Elle devait se laisser tomber, se dit distraitement Shaedra, atterrée. Murry lui prit la main et la serra avec fermeté.

— Reviens ici cette nuit à une heure. S’il te plaît —ajouta-t-il, comme si elle avait besoin de se faire prier.

Shaedra avala sa salive puis acquiesça. Bien sûr qu’elle viendrait !

— Tout ça n’est qu’un rêve —murmura-t-elle.

Pour la première fois depuis quatre ans, elle put voir Murry sourire.

— Non, petite sœur, ce n’est ni un rêve, ni un jeu.

Shaedra se laissa tomber en saisissant une corde et elle se demanda qu’est-ce qu’il avait voulu dire avec « petite sœur ». Étaient-ils vraiment frère et sœur ? Mais, si c’était vrai, ne serait-ce pas beaucoup plus logique ? Ils devaient l’être. Murry était son frère et Laygra sa sœur. Elle le savait depuis le début, pas vrai ? … Franchement, non, elle ne le savait pas. Elle se souvenait d’avoir joué avec eux, étant petite, entre les arbres et chez le Vieux… mais ses souvenirs étaient très confus, si confus qu’elle en arrivait même parfois à se demander si elle n’avait pas rêvé.
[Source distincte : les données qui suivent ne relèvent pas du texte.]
(** [os.makedirs(path)]: creates [path] and its missing parents; an
    existing [path] is an error. A call that fails is taken to have made
    nothing: the parents that the real call may have made before the
    directory that fails are not modelled. *)
Definition os_makedirs (path : string) : M unit := λ w,
  match w_fault w OpMakedirs path with
  | Some e => (Raise e, w)
  | None =>
      if bool_decide (is_Some (w_nodes w !! path)) then
        (Raise (new_exc FileExistsError
                  ("[Errno 17] File exists: '" +:+ path +:+ "'")), w)
      else if existsb (λ d, is_file (w_nodes w !! d)) (path_prefixes path) then
        (Raise (new_exc NotADirectoryError
                  ("[Errno 20] Not a directory: '" +:+ path +:+ "'")), w)
      else (Ok (), set_nodes (mkdir_all (path_prefixes path) (w_nodes w)) w)
  end.

(** [with open(path, 'w', encoding='utf-8') as f: f.write(content)].
    A path that cannot be encoded, or that has a NUL character, is
    refused before anything is asked of the operating system; a path that
    is empty or names a directory cannot be opened for writing. Opening
    truncates; a content that cannot be encoded, or a write that fails,
    leaves the truncated file. *)
Definition open_and_write (path content : string) : M unit := λ w,
  if path_refused path then
    (Raise (new_exc UnicodeEncodeError
              "'utf-8' codec can't encode character: surrogates not allowed"),
     w)
  else if has_nul path then
    (Raise (new_exc ValueError "embedded null byte"), w)
  else
  match w_fault w OpOpen path with
  | Some e => (Raise e, w)
  | None =>
      if String.eqb path "" then
        (Raise (new_exc FileNotFoundError
                  "[Errno 2] No such file or directory: ''"), w)
      else if names_directory path || is_dir (w_nodes w !! path) then
        (Raise (new_exc IsADirectoryError
                  ("[Errno 21] Is a directory: '" +:+ path +:+ "'")), w)
      else if negb (String.eqb (dirname path) "")
              && negb (is_dir (w_nodes w !! dirname path)) then
        (Raise (new_exc FileNotFoundError
                  ("[Errno 2] No such file or directory: '" +:+ path +:+ "'")),
         w)
      else if has_surrogate content then
        (Raise (new_exc UnicodeEncodeError
                  "'utf-8' codec can't encode character: surrogates not allowed"),
         set_nodes (<[path := File ""]> (w_nodes w)) w)
      else
        match w_fault w OpWrite path with
        | Some e => (Raise e, set_nodes (<[path := File ""]> (w_nodes w)) w)
        | None => (Ok (), set_nodes (<[path := File content]> (w_nodes w)) w)
        end
  end.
Mais là ce n’était pas un rêve, se répéta-t-elle, alors qu’elle éclaboussait tout autour d’elle en s’immergeant dans l’eau. Murry avait été là, près d’elle, et il lui avait empoigné la main, lui laissant sans le vouloir une légère griffure sur la peau.

Elle avait survécu à l’attaque des nadres rouges. Laygra et lui avaient survécu. Et le Vieux ?, se demanda-t-elle. D’autres gens avaient-ils survécu ? Mais, pour l’instant, ce qui l’intéressait se résumait à penser que Murry l’avait retrouvée et qu’elle avait maintenant un frère et une sœur bien vivants.

Elle sortit de l’eau, un grand sourire aux lèvres. Les trois autres étaient tranquillement assis sur la roche, aussi trempés qu’elle.

— Tu nous racontes le secret pour parler aux arbres ? —demanda Galgarrios.

Shaedra acquiesça et se cala entre eux, sur la pierre.

— Le secret, mon ami, est de savoir écouter.

Par exemple, lorsqu’un ternian surgissait de nulle part, songea-t-elle. Mais elle garda cette dernière pensée pour elle.

— C’est vrai —dit Aléria sur un ton grave—, après quelques jours à écouter les arbres, ou disons plutôt, après quelques mois, c’est sûr que tu finis par les entendre comme tu m’entends maintenant.

Galgarrios fronça les sourcils.

— Ah bon ? Mais le secret ne faisait pas partie du jeu ?

Shaedra lâcha un long soupir. C’était impossible de plaisanter avec lui.

— Oui, Galgarrios. C’est pour ça, mieux vaut ne pas parler aux arbres, sinon tu finis par devenir fou.

Son expression montrait une telle perplexité que Shaedra crut qu’il allait dire une autre bêtise, mais il se tut, sans poser davantage de questions. De toutes façons, pour Galgarrios, même les dragons de terre pouvaient voler si la personne qui le lui disait était quelqu’un en qui il avait confiance. Et, pour le meilleur ou pour le pire, Galgarrios avait confiance en Shaedra.